Four BME researchers recognized at Young Investigators’ Day
April 10, 2019
Four members of the Johns Hopkins Department of Biomedical Engineering were recognized at the 2019 Young Investigators’ Day award ceremony yesterday, which celebrates the unique contributions of junior researchers and the mentors who helped them excel in their fields.
Those representing Hopkins BME include:
Michael Blatchley – Paul Talalay Award
Blatchley is a graduate student working in the lab of Sharon Gerecht to understand how human blood vessels form in order to aid the development of new therapies for cardiovascular disease and cancer.
“I have been guided by exemplary mentorship and have been incredibly fortunate to have so many great labmates to discuss hypotheses, refine my experimental techniques, and learn new protocols,” said Blatchley. “I certainly would not have been able to do this alone and am grateful for everyone who contributed to the success of this project.”
John Hickey – Hans J. Prochaska Award
“Many, many people and organizations contributed to the success of my project. At the forefront are my two principal investigators,” said Hickey. “They were instrumental in their confidence in me, openness to new ideas and collaborations, guidance and training, and providing a fertile lab environment.”
Shiva Razavi – Michael A. Shanoff Award
Razavi recently graduated with her PhD and worked in the lab of Takanari Inoue to use cell biology techniques to parse the signals that regulate physiological processes such as cell division, movement, and fusion.
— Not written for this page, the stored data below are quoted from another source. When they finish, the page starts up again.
(** [ShutdownServer] disables the ends by which the server talks to its group and to
    the controllers and no others (those that [make_end] gave it to talk to other groups
    stay as they are), takes the server off the network, kills the instance, and keeps in
    [saved] a copy of what was persisted that the old instance cannot change. *)
Theorem ShutdownServer_spec gi i cfg cfg' gg p kv :
  go_index (sk_groups cfg) gi = Done gg -> go_index (gg_servers gg) i = Done (Some p) ->
  go_index (gg_saved gg) i = Done (Some (POf p)) -> sk_kvs cfg !! p = Some kv ->
  ShutdownServer gi i cfg = Done cfg' ->
  (forall e, (own_end gg i e -> is_enabled (sk_net cfg') e = false)
             /\ (~ own_end gg i e -> is_enabled (sk_net cfg') e = is_enabled (sk_net cfg) e))
  /\ server_at (sk_net cfg') (servername (gg_gid gg) i) = None
  /\ sk_kvs cfg' = alter ShardKv.ShardKV_Kill p (sk_kvs cfg)
  /\ exists gg', go_index (sk_groups cfg') gi = Done gg' /\ go_index (gg_servers gg') i = Done None
       /\ go_index (gg_saved gg') i = Done (Some (POwn (persister (ShardKv.kv_rf kv)))).
Proof.
  intros Hgg Hsv Hsd Hkv Hs. unfold ShutdownServer in Hs. rewrite Hgg in Hs. cbn [mbind go_bind] in Hs.
  apply go_bind_Done in Hs as (rn1 & Hrow & Hs). apply go_bind_Done in Hs as (mlen & Hmlen & Hs).
  apply go_bind_Done in Hs as (rn2 & Hmrow & Hs).
  rewrite Hsd in Hs. cbn [mbind go_bind read_pers] in Hs. rewrite Hkv in Hs. cbn [mbind go_bind] in Hs.
  pose proof Hsd as [_ Hld%lookup_lt_Some]%go_index_Done. pose proof Hsv as [Hi Hlv%lookup_lt_Some]%go_index_Done.
  rewrite go_update_Done in Hs by lia. cbn [mbind go_bind mret go_ret gg_servers set_field] in Hs.
  rewrite Hsv in Hs. cbn [mbind go_bind] in Hs. rewrite go_update_Done in Hs by lia.
  cbn [mbind go_bind mret go_ret] in Hs.
  pose proof Hgg as [Hgi Hlg%lookup_lt_Some]%go_index_Done. rewrite go_update_Done in Hs by lia.
  cbn [mbind go_bind] in Hs. injection Hs as <-. cbn [sk_net sk_kvs sk_groups set_field].
  assert (closed : switch_loop (fun _ => Done true) (name_in (gg_endnames gg) i) false (range (len (gg_servers gg))) (sk_net cfg) ≫=
    switch_loop (fun _ => Done true) (name_in (gg_mendnames gg) i) false (range mlen) = Done rn2)
    by (unfold close_row in Hrow, Hmrow; by rewrite Hrow).
  destruct (switch_loops _ _ _ _ _ _ _ _ _ closed) as (names & Hiff & [Hen _]).
  assert (forall e, e ∈ names <-> own_end gg i e) as Hown.
  { intros e. rewrite Hiff. unfold chosen, own_end. split.
    - intros [(j & Hj%elem_of_range & _ & Hn)|(j & _ & _ & Hn)]; [left | right]; by exists j.
    - intros [(j & Hj & Hn)|(j & Hn)]; [left | right]; exists j;
        (split; [apply elem_of_range; (done || by eapply row_length_Done) | done]). }
  split; [|split; [|split]].
  - intros e. change (is_enabled (DeleteServer rn2 (servername (gg_gid gg) i)) e) with (is_enabled rn2 e). rewrite Hen.
    split; intros He; [by rewrite decide_True by by apply Hown | by rewrite decide_False by by rewrite Hown].
  - unfold server_at, DeleteServer. cbn [servers set_field]. by rewrite lookup_insert_eq.
  - done.
  - eexists. split; [apply go_index_lookup; [done | by apply list_lookup_insert_eq] |].
    cbn [gg_servers gg_saved set_field]. rewrite Copy_id.
    split; (apply go_index_lookup; [done | by apply list_lookup_insert_eq]).
Qed.

(** ** The sizes that the tester is made for *)

(** Every turn of a loop that returns starts in a state where [P] holds, if every turn
    preserves it. *)
Lemma for_each_turns (P : config -> Prop) f is_ cfg cfg' :
  P cfg -> (forall i cfg cfg', P cfg -> f i cfg = Done cfg' -> P cfg') -> for_each f is_ cfg = Done cfg' ->
  P cfg' /\ forall i, i ∈ is_ -> exists c c', P c /\ f i c = Done c'.
Proof.
  revert cfg; induction is_ as [|i is_ IH]; intros cfg HP Hf He; cbn [for_each] in He.
  { injection He as <-. split; [done |]. by intros i ?%elem_of_nil. }
  apply go_bind_Done in He as (cfg1 & H1 & He). destruct (IH cfg1) as [HP' Hall]; [by eapply Hf | done | done |].
  split; [done |]. intros j [->|Hj]%elem_of_cons; [by exists cfg, cfg1 | by apply Hall].
Qed.

Lemma store_names_Done j names endnames en :
  store_names j names endnames = Done en -> names = [] \/ j + len names <= len endnames.
Proof.
  revert j endnames; induction names as [|e names IH]; intros j endnames Hs; [by left |]. right. cbn [store_names] in Hs.
  apply go_bind_Done in Hs as (en1 & [Hj ->]%go_update_inv & Hs). apply IH in Hs. rewrite length_insert in Hs.
  destruct Hs as [-> | Hs]; cbn [base.length]; cbn; lia.
Qed.

Context (reflect reflect_ctrler : nat -> list (Service (Ty:=Ty) (Value:=Value)
           (W:=(list ShardKv.ShardKV * list ShardCtrler.ShardCtrler)%type))).

(** The row of the ends to the controllers is looked up by server in a table with a row
    per controller. *)
Lemma StartServer_rows gi i d cfg cfg' gg :
  go_index (sk_groups cfg) gi = Done gg -> StartServer reflect gi i d cfg = Done cfg' ->
  i < len (gg_mendnames gg)
  /\ exists gg', go_index (sk_groups cfg') gi = Done gg' /\ length (gg_mendnames gg') = length (gg_mendnames gg).
Proof.
  intros Hgg Hs. unfold StartServer in Hs. rewrite Hgg in Hs. cbn [mbind go_bind] in Hs.
  apply go_bind_Done in Hs as (en & _ & Hs). apply go_bind_Done in Hs as (rn & _ & Hs).
  apply go_bind_Done in Hs as (mn & [Hi ->]%go_update_inv & Hs). split; [lia |].
  apply go_bind_Done in Hs as (rn2 & _ & Hs). apply go_bind_Done in Hs as (sd & _ & Hs).
  apply go_bind_Done in Hs as (ps & _ & Hs). apply go_bind_Done in Hs as (kv & _ & Hs).
  apply go_bind_Done in Hs as (saved & _ & Hs). apply go_bind_Done in Hs as (servers & _ & Hs).
  apply go_bind_Done in Hs as (groups & [Hgi ->]%go_update_inv & [= <-]).
  eexists. split; [apply go_index_lookup; [lia |]; apply list_lookup_insert_eq; lia |]. cbn. by rewrite length_insert.
Qed.

Lemma StartGroup_rows gi draws cfg cfg' gg :
  go_index (sk_groups cfg) gi = Done gg -> StartGroup reflect gi draws cfg = Done cfg' ->
  sk_n cfg <= len (gg_mendnames gg).
Proof.
  intros Hgg Hs. destruct (decide (sk_n cfg <= 0)); [lia |]. unfold StartGroup in Hs.
  set (P := fun c : config => exists g, go_index (sk_groups c) gi = Done g /\ length (gg_mendnames g) = length (gg_mendnames gg)).
  apply (for_each_turns P) in Hs as [_ Hall].
  - destruct (Hall (sk_n cfg - 1)) as (c & c' & (g & Hg & Hlen) & Hst); [apply elem_of_range; lia |].
    destruct (StartServer_rows _ _ _ _ _ _ Hg Hst) as [Hlt _]. lia.
  - by exists gg.
  - intros i c c' (g & Hg & Hlen) Hst. destruct (StartServer_rows _ _ _ _ _ _ Hg Hst) as (_ & g' & Hg' & Hlen').
    exists g'. split; [done |]. congruence.
Qed.

Lemma StartCtrlerserver_groups i names now rnd cfg cfg' :
  StartCtrlerserver reflect_ctrler i names now rnd cfg = Done cfg' ->
  sk_groups cfg' = sk_groups cfg /\ sk_nctrlers cfg' = sk_nctrlers cfg.
Proof.
  intros (rn & _ & (sc & _ & (servers & _ & [= <-])%go_bind_Done)%go_bind_Done)%go_bind_Done. done.
Qed.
“My adviser was the backbone of this project. He was patient during the initial years that I spent understanding and optimizing a platform that became the chassis for the proteins I assembled during the later years,” said Razavi. “He also connected me to scientific experts in Japan, France, Iowa, and Johns Hopkins who all elevated the work with their comments or scientific contributions.”
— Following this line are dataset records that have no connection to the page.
Lemma get_this_run st : get_this st = (Ok (this st), st).
Proof. reflexivity. Qed.

(** One step of a method: the first action of a [bind] has the outcome the
    lemma states. *)
Tactic Notation "run" uconstr(lem) :=
  rewrite (bind_Ok _ _ _ _ _ lem); cbv beta zeta.

Lemma lookup_last {A} (h : list A) (o : A) : (h ++ [o])%list !! List.length h = Some o.
Proof. induction h; simpl; auto. Qed.

Lemma insert_last {A} (h : list A) (o o' : A) :
  <[List.length h := o']> (h ++ [o])%list = (h ++ [o'])%list.
Proof. induction h; simpl; [reflexivity | now f_equal]. Qed.

(** [addHeader] without an object allocates one. *)
Lemma addHeader_new n v c h nt k :
  addHeader n v None {| this := c; heap := h; net := nt; calls := k |} =
  (Ok (List.length h),
   {| this := c; heap := (h ++ [[(n, v)]])%list; net := nt; calls := k |}).
Proof.
  unfold addHeader, bind, get_heap, set_heap, ret. simpl.
  rewrite lookup_last, insert_last. reflexivity.
Qed.

(** [addHeader] on the newest object defines the property there. *)
Lemma addHeader_last n v c h o nt k :
  addHeader n v (Some (List.length h))
    {| this := c; heap := (h ++ [o])%list; net := nt; calls := k |} =
  (Ok (List.length h),
   {| this := c; heap := (h ++ [defineProperty o n v])%list; net := nt; calls := k |}).
Proof.
  unfold addHeader, bind, get_heap, set_heap, ret. simpl.
  rewrite lookup_last, insert_last. reflexivity.
Qed.

Lemma useHTTP2_run c h nt k :
  useHTTP2 {| this := c; heap := h; net := nt; calls := k |} =
  (Ok (flag c), {| this := read_flag c; heap := h; net := nt; calls := k |}).
Proof.
  unfold useHTTP2, bind, get_this, set_this, ret, read_flag, flag. simpl.
  destruct c as [u a s [b|]]; reflexivity.
Qed.

Lemma buildHTTP1Request_run path method body c h o nt k :
  let u := _baseURL c in
  let l := List.length h in
  let o' := defineProperty (defineProperty o "Host" (Str (hostname u)))
              "Connection" (Str "keep-alive") in
  buildHTTP1Request path method body (Some l)
    {| this := c; heap := (h ++ [o])%list; net := nt; calls := k |} =
  match secure_of (protocol u) with
  | Some secure =>
      (Ok (built (HTTP1 secure) u path method (Some l) body),
       {| this := c; heap := (h ++ [o'])%list; net := nt;
          calls := (k ++ [http_request secure (hostname u) (port u) path method (Some l)])%list |})
  | None =>
      (Throw (TypeError (null_request body)),
       {| this := c; heap := (h ++ [o'])%list; net := nt; calls := k |})
  end.
Proof.
  cbv zeta. unfold buildHTTP1Request.
  run (get_this_run _). cbn [this].
  run (addHeader_last _ _ _ _ _ _ _). run (addHeader_last _ _ _ _ _ _ _).
  unfold secure_of.
  destruct (String.eqb (protocol (_baseURL c)) "http:"); [reflexivity|].
  destruct (String.eqb (protocol (_baseURL c)) "https:"); [reflexivity|].
  destruct body; reflexivity.
Qed.

Lemma buildHTTP2Request_run path method body c h o nt k :
  let u := _baseURL c in
  let l := List.length h in
  let o' := defineProperty (defineProperty o ":path" (Str path)) ":method" (Str method) in
  let authority := protocol u ++ "//" ++ hostname u in
  buildHTTP2Request path method body (Some l)
    {| this := c; heap := (h ++ [o])%list; net := nt; calls := k |} =
  match secure_of (protocol u) with
  | Some _ =>
      (Ok (built (HTTP2 authority) u path method (Some l) body),
       {| this := c; heap := (h ++ [o'])%list; net := nt;
          calls := ((k ++ [http2_connect authority]) ++ [http2_request (Some l)])%list |})
  | None =>
      (Ok (refused (protocol u)),
       {| this := c; heap := (h ++ [o'])%list; net := nt;
          calls := (k ++ [http2_connect authority])%list |})
  end.
Proof.
  cbv zeta. unfold buildHTTP2Request.
  run (get_this_run _). cbn [this].
  run (addHeader_last _ _ _ _ _ _ _). run (addHeader_last _ _ _ _ _ _ _).
  unfold secure_of.
  destruct (String.eqb (protocol (_baseURL c)) "http:"); [reflexivity|].
  destruct (String.eqb (protocol (_baseURL c)) "https:"); reflexivity.
Qed.

Lemma bind_assoc {A B C} (m : M A) (f : A -> M B) (g : B -> M C) st :
  bind (bind m f) g st = bind m (fun a => bind (f a) g) st.
Proof. unfold bind. destruct (m st) as [[a|e|] st1]; reflexivity. Qed.

Lemma ret_run {A} (a : A) st : ret a st = (Ok a, st).
Proof. reflexivity. Qed.

Section Requests.

Variable rt : Runtime.

(** [buildRequest] allocates one header object, fills it, reads the
    [useHTTP2] getter and passes on to one of the two builders. *)
Lemma buildRequest_run path d method useAuth c h nt k :
  buildRequest rt path d method useAuth
    {| this := c; heap := h; net := nt; calls := k |} =
  (if flag c then buildHTTP2Request else buildHTTP1Request)
    (fullPath (pathname (_baseURL c)) path) method (request_body rt d)
    (Some (List.length h))
    {| this := read_flag c; heap := (h ++ [request_headers rt c d useAuth])%list;
       net := nt; calls := k |}.
Proof.
  unfold buildRequest, request_headers, content_length.
  run (addHeader_new _ _ _ _ _ _).
  destruct d as [|o|s]; cbn [request_body];
    (rewrite bind_assoc;
     run (addHeader_last _ _ _ _ _ _ _); run (ret_run _ _);
     do 4 run (addHeader_last _ _ _ _ _ _ _);
     run (get_this_run _); cbn [this];
     destruct (authenticated c && useAuth);
     [ rewrite bind_assoc; run (addHeader_last _ _ _ _ _ _ _);
       destruct (not_null (APINonce c));
       [ rewrite bind_assoc; run (addHeader_last _ _ _ _ _ _ _) | ]
     | rewrite bind_assoc; run (addHeader_last _ _ _ _ _ _ _) ];
     run (ret_run _ _); run (useHTTP2_run _ _ _ _);
     destruct (flag c); reflexivity).
Qed.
Wu Yuan – Alfred Blalock Award
Yuan is a research associate working in the lab of Xingde Li to develop a super-achromatic flexible probe with an ultracompact form factor, which offers great potential to perform “optical biopsies” without the need for tissue removal or processing.
“With its world-class clinical practice and biomedical research, Johns Hopkins is an ideal place to tackle real-world clinical challenges with innovative technologies,” said Yuan. “Guidance and encouragement from my mentor and help from my talented colleagues all contributed to the success of this work.”